If I was a rich man who could afford it I would go commission a table that has what I want and be done with it (though probably still grumbling that no one makes it). I'm not though so as always it gets added to the project pile. I started planning a simple thing made of plywood and dimensional lumber just slapped together as quick as possible since the kid/diaper situation will be limited in duration.

The trashcans it is designed around stayed but the "simple slapped together" plan started falling apart immediately (this happens to me every time) and while I was in the hardware store I decided that I would switch to glue laminated boards instead since they wouldn't cost much more than the plywood.

Unfortunately I have essentially zero pictures of construction progress. I did some of it in Austin during trips to visit Elizabeth and the kids while they were in the NICU then some of it back home in Bryan.

For the top I glued up two pine 2x10s. They weren't straight or flat when I put them together though so I had to fix that. I'm not someone who owns a planer or thickness sander, much less one large enough to feed something this size through so handwork it was. The way I decided to do it is pretty similar to scraping a machine like my Industrolite horizontal mill or Rockwell tool and cutter grinder.

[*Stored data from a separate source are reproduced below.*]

(* ===== verification/RoundTrip.v ===== *)
(** * A request and its reply

    The output and the input side composed: the number [xcb_send_request] returns
    is the one to wait for, and waiting for it puts the request on the wire and
    returns the server's answer to it. *)
From S2P Require Import Prelude Effects Seq XcbMap State In InFrame InFacts InSafety Demux Conn Chunks.
From S2P Require Import Out OutFacts OutProps Request RequestFacts RequestProps Pending Mailbox.
From S2P Require Import MailboxProps Wait WaitProps Delivery Sample.
From stdpp Require Import functions list.
#[local] Open Scope Z_scope.

Section RoundTrip.
Context `{Host} `{XProto}.

(** ** Sending *)

(** The flags [xcb_send_request] registers for a core request. *)
Definition wanted (fl : Z) : option Z :=
  registered (Z.land fl (Z.lnot XCB_REQUEST_RAW)) WORKAROUND_NONE.

(** The mailbox is in the input side and the number of the last request. *)
Lemma rel_outside lo w w' m :
  Rel lo w m → w_in w' = w_in w → out_request (w_out w') = out_request (w_out w) →
  os_mallocs (w_os w') = os_mallocs (w_os w) → Rel lo w' m.
Proof. intros [] Hi Ho Hm. split; unfold no_oom in *; rewrite ?Hi, ?Ho, ?Hm; done. Qed.

(** [xcb_send_request] of a request that fits the queue, seen from the mailbox. *)
Lemma send_request_mailbox lo w m fl slots vector d rest n req :
  stub_vector vector d rest n → send_ready n req w → (0 < slots)%nat →
  has_flag fl XCB_REQUEST_RAW = false → Rel lo w m →
  out_request (w_out w) + 2 - lo < 2 ^ 31 - 1 → out_request (w_out w) + 2 < 2 ^ 63 →
  let q := out_request (w_out w) + 1 in
  let sync := needs_sync (req_isvoid req) q (request_expected (w_in w)) in
  ∃ w1 bytes,
    xcb_send_request fl slots vector req w = Ret (u32 (out_request (w_out w1))) w1 ∧
    is_request (req_opcode req) (drop 4 (payload vector)) bytes ∧
    queued (req_isvoid req) bytes w w1 ∧ Rel lo w1 (mb_send sync (wanted fl) m) ∧
    w_os w1 = w_os w ∧
    (∃ x l, w_in w1 = set_request_expected x (set_pending_replies l (w_in w))) ∧
    zlength bytes = 4 * n.
Proof.
  intros Hv Hr Hs Hraw Hrel Hlo Hb q sync. pose proof Hr as (He & Hl & Hwr & Hn & Hc & Hrq & _).
  destruct (send_core fl slots vector d rest n req w Hv Hr Hs Hraw)
    as (w1 & bytes & E & Hreq & Hq & Hz & vec & p & wn & En & Hw1).
  set (w0 := set_held (IoLock :: held w) w) in *.
  assert (Rel lo w0 m) as Hrel0 by by apply (rel_outside lo w).
  assert (WORKAROUND_NONE ≠ WORKAROUND_EXTERNAL_SOCKET_OWNER) as Hwk by done.
  assert (0 <= out_request (w_out w0) < 2 ^ 63 - 2) as Hrq' by (cbn; lia).
  pose proof (step_sent lo w0 m _ _ _ _ _ _ _ _ Hrel0 Hn Hwk Hlo Hb En) as Hreln.
  destruct (number_request_pending _ _ _ _ _ _ _ _ _ (rel_oom _ _ _ Hrel0) Hn Hrq' En)
    as (Hos & Hout & x & Hin).
  exists w1, bytes. split_and!; [done..| | | |exact Hz].
  - eapply rel_outside; [exact Hreln|by rewrite Hw1| |by rewrite Hw1].
    destruct Hq as (-> & _). rewrite Hout. done.
  - by rewrite Hw1.
  - rewrite Hw1. by eexists x, _.
Qed.

(** The request just sent has no answers yet and the flags it was sent with. *)
Lemma sent_is_new lo w m sync fl w1 :
  Rel lo w m → Rel lo w1 (mb_send sync fl m) →
  let s := out_request (w_out w1) in
  request_read (w_in w1) < s → request_completed (w_in w1) < s →
  pending_for (w_in w1) s = [] ∧ flags_at (pending_replies (w_in w1)) s = fl.
Proof.
  intros Hr Hr1 s Hread Hcomp. pose proof (rel_sim _ _ _ Hr1) as Hsim.
  destruct (rel_window _ _ _ Hr1) as (Hw1 & Hw2 & Hw3). fold s in Hw1, Hw2, Hw3.
  pose proof (sim_window _ _ _ Hsim). pose proof (rel_last _ _ _ Hr1) as Hlast. fold s in Hlast.
  split.
  - rewrite <- (sim_pending_for lo (w_in w1) (mb_demux (mb_send sync fl m))) by (done || lia).
    apply (sim_future _ _ _ Hsim). done.
  - rewrite (rel_flags _ _ _ Hr1), mb_send_flags by done. cbv zeta.
    unfold mb_send in Hlast. cbn [mb_last] in Hlast. rewrite Hlast, Z.eqb_refl.
    destruct fl as [f|]; [done|]. destruct sync; cbn [andb].
    + destruct (Z.eqb_spec (mb_last m + 1) s); [lia|]. apply (rel_fresh _ _ _ Hr). lia.
    + apply (rel_fresh _ _ _ Hr). lia.
Qed.

(** ** Writing *)

(** [xcb_wait_for_reply] for the last request, which is in the queue, against a
    kernel that takes the queue at once. *)
Lemma write_last_request w ps :
  holds_iolock w → out_ok (w_out w) → out_return_socket (w_out w) = None →
  out_writing (w_out w) = 0 → out_queue (w_out w) ≠ [] → out_request (w_out w) < 2 ^ 63 →
  os_writevs (w_os w) = [] → os_polls (w_os w) = PollReady POLLOUT :: ps →
  ∃ w', write_request (u32 (out_request (w_out w))) w = Ret true w' ∧ quiet w w' ∧
    os_polls (w_os w') = ps ∧
    w_out w' = set_out_request_written (out_request (w_out w)) (set_out_queue [] (w_out w)) ∧
    os_sent (w_os w') = wire w ∧ held w' = held w.
Proof.
  intros Hl Hk Hn Hz Hq Hr Hw Hp. pose proof (ok_request _ Hk).
  destruct (flush_now w ps) as (w' & E & Hqt & Hs & Hps & _ & Ho & Hsent); try done.
  { unfold flush_polls. by rewrite decide_False. }
  exists w'. unfold write_request. rewrite bind_gets, Hn, bool_decide_eq_false_2 by by intros [? ?].
  rewrite widen_exact by lia. split_and!; [done..|exact (conn_held _ _ Hs)].
Qed.

(** ** The round trip *)

(** A connection nobody is using. *)
Record idle (lo : Z) (w : world) (m : mailbox) : Prop := {
  idle_ready : wait_ready w;
  idle_rel : Rel lo w m;
  idle_reading : in_reading (w_in w) = 0;
  idle_queue : zlength (in_queue (w_in w)) < 32;
  idle_written : out_request_written (w_out w) <= out_request (w_out w);
  idle_window : out_request (w_out w) + 2 - lo < 2 ^ 31 - 1 ∧ out_request (w_out w) + 2 < 2 ^ 63
}.

(** A connection that has just been set up. *)
Definition empty_mailbox : mailbox := Mailbox 0 0 0 (λ _, []) [] ∅.

Lemma idle_fresh w e :
  w_in w = XcbIn 0 [] e 0 0 [] [] [] [] [] → out_request (w_out w) = 0 →
  out_request_written (w_out w) = 0 → out_ok (w_out w) → has_error w = false →
  (IoLock ∉ held w) → no_oom w → idle 0 w empty_mailbox.
Proof.
  intros Hi Hq Hw Ho He Hl Hoom.
  split; [split; [done|done|done|]| | | | |]; rewrite ?Hi, ?Hq, ?Hw; cbn; try done; [set_solver|].
  split; rewrite ?Hi, ?Hq; cbn; try done; [by apply sample_sim|apply pending_wf_nil|].
  intros s b Hb. by apply not_elem_of_nil in Hb.
Qed.

(** The output side after a request has been queued. *)
Lemma queued_ok isvoid bytes w w1 op body :
  out_ok (w_out w) → is_request op body bytes → queued isvoid bytes w w1 →
  out_request_written (w_out w) <= out_request (w_out w) → out_request (w_out w) + 2 < 2 ^ 63 →
  zlength (out_queue (w_out w)) + 4 + zlength bytes <= XCB_QUEUE_BUFFER_SIZE →
  out_ok (w_out w1) ∧ out_queue (w_out w1) ≠ [].
Proof.
  intros Hk (Ht & _) (Ho & _) Hw Hb Hz. pose proof (ok_written _ Hk). pose proof (ok_request _ Hk).
  assert (bytes ≠ []) as Hne by by intros ->.
  set (b := needs_sync _ _ _) in *. set (q' := if b then out_request (w_out w) + 1 + 1 else _) in *.
  assert (out_request (w_out w) < q' <= out_request (w_out w) + 2) as Hq' by (subst q'; destruct b; lia).
  assert (zlength (if b then sync_req else []) <= 4) as Hsl.
  { unfold zlength, sync_req. destruct b; [rewrite length_app, length_host_bytes|]; cbn; lia. }
  set (sync := if b then sync_req else []) in *.
  assert (out_queue (w_out w) ++ sync ++ bytes ≠ []) as Hq.
  { by intros [_ [_ ?]%app_nil]%app_nil. }
  rewrite Ho. split; [|done]. split; cbn; try done; try lia.
  - rewrite !zlength_app. lia.
  - intros _. rewrite u64_small by lia. lia.
Qed.
(* ===== verification/Events.v ===== *)
(** * Events reach the application

    [xcb_wait_for_event] composed with the socket wait and the packet reader: as
    long as the server sends, call after call returns the next of its events and
    unchecked errors. *)
From S2P Require Import Prelude Effects Seq XcbMap State In InFrame InFacts InSafety Demux Conn Chunks.
From S2P Require Import Out OutFacts OutProps Request RequestFacts Pending Mailbox MailboxProps.
From S2P Require Import Wait WaitProps Delivery RoundTrip Sample.
From stdpp Require Import functions list.
#[local] Open Scope Z_scope.

(** ** Events among packets *)

(** The packets that are events, given the flags of the requests. *)
Definition event_of (fs : Z → option Z) (l : label) : list (list byte) :=
  match l with
  | Got s type buf => match route type (fs s) with ToEvents => [buf] | _ => [] end
  | _ => []
  end.
Definition events_got (fs : Z → option Z) (ls : list label) : list (list byte) :=
  concat (event_of fs <$> ls).

(** The events that are there and those still among the packets [ls]. *)
Definition mb_incoming (ls : list label) (m : mailbox) : list (list byte) :=
  mb_events m ++ events_got (λ s, mb_flags m !! s) ls.
Definition incoming (ls : list label) (w : world) : list (list byte) :=
  events (w_in w) ++ events_got (flags_at (pending_replies (w_in w))) ls.

Section Events.
Context `{Host} `{XProto}.

(** Reading packets moves events from the stream to the mailbox. *)
Lemma incoming_after m ls1 m1 ls2 :
  mrun m ls1 m1 → Forall packet_label ls1 → mb_incoming ls2 m1 = mb_incoming (ls1 ++ ls2) m.
Proof.
  induction 1 as [|m l m' ls m'' Hstep _ IH]; [done|]. intros [Hl Hls]%Forall_cons.
  rewrite IH by done. destruct Hstep as [| |m s type completed buf| | |]; try done.
  unfold mb_incoming, events_got, mb_got. cbn. destruct (route type (mb_flags m !! s)); cbn; [done..|].
  by rewrite <- app_assoc.
Qed.

(** Errors and replies come for requests that are not complete. *)
Lemma events_got_flags m ls m' fs :
  mrun m ls m' → Forall packet_label ls →
  (∀ t, mb_completed m < t → fs t = mb_flags m !! t) →
  events_got fs ls = events_got (λ s, mb_flags m !! s) ls.
Proof.
  induction 1 as [|m l m' ls m'' Hstep _ IH]; [done|]. intros [Hl Hls]%Forall_cons Hfs.
  destruct Hstep as [| |m s type completed buf Hs Hc Hcm Hty| | |]; try done.
  unfold events_got in *. cbn. rewrite IH; [|done|intros t Ht; apply Hfs; cbn in Ht; lia].
  f_equal. unfold route. destruct (_ || _) eqn:E; [|done]. rewrite Hfs; [done|].
  apply Hty. apply orb_true_iff in E as [E%Z.eqb_eq|E%Z.eqb_eq]; auto.
Qed.

Lemma fed_incoming lo w m ls : fed lo w m ls → incoming ls w = mb_incoming ls m.
Proof.
  intros Hf. pose proof (fed_rel _ _ _ _ Hf) as Hr. unfold incoming, mb_incoming.
  pose proof (sim_events _ _ _ (rel_sim _ _ _ Hr)) as <-. f_equal.
  destruct (fed_packets _ _ _ _ Hf) as (Hls & wf & Hrun & _).
  destruct (crun_refines lo _ _ _ Hrun m (rel_whole _ _ _ Hr)) as (mf & Hmf & _).
  apply (events_got_flags m ls mf); [done..|]. rewrite (rel_completed _ _ _ Hr). apply Hr.
Qed.

(** ** The packet reader does not look at the events *)

Definition but_events (w1 w2 : world) : Prop :=
  (∃ es, w_in w2 = set_events es (w_in w1)) ∧
  out_request (w_out w2) = out_request (w_out w1) ∧ no_oom w1 ∧ no_oom w2.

First step is to map out where the high spots are. I set my 6ft level ontop and drew a line everywhere it touched then moved it over an inch and marked again. Once the whole table was marked up I would go at it with a hand plane and remove all the marks.

For the next pass I would set the level on the table with a different orientation than I did the last round to ensure that the resulting surface would be flat in all directions, not just one. Planing goes pretty quickly and soon I switched over to using my belt sander instead of the hand plane and then worked up in grit until I reached a flat, smooth surface ready for a first coat of polyurethane.

I missed taking pictures of all the fiddly bits of construction also. The face is all flush and the center drawers sit on ball bearing slides, they work just like any other drawer. The hamper and trash work just like a trash can at a fast food restauraunt. Door below to remove the trash can and door on top that you push out of the way with your hands to drop something in. The upper doors are self closing with some gas springs. In reality I probably could have used gravity to close the upper doors but I went with the spring because I was planning to add air tight seals.

The top is coated with glossy polyurethane so it is easy to wipe. The lower exterior is painted with standard interior latex paint and the interior is painted with a darker blue oil based paint.

It really is a shame I didn't document progress better. This isn't as nice as some other furniture I have made but it has been easy to use and incredibly useful. A great example of why doesn't anyone make it and how does everyone else live without it?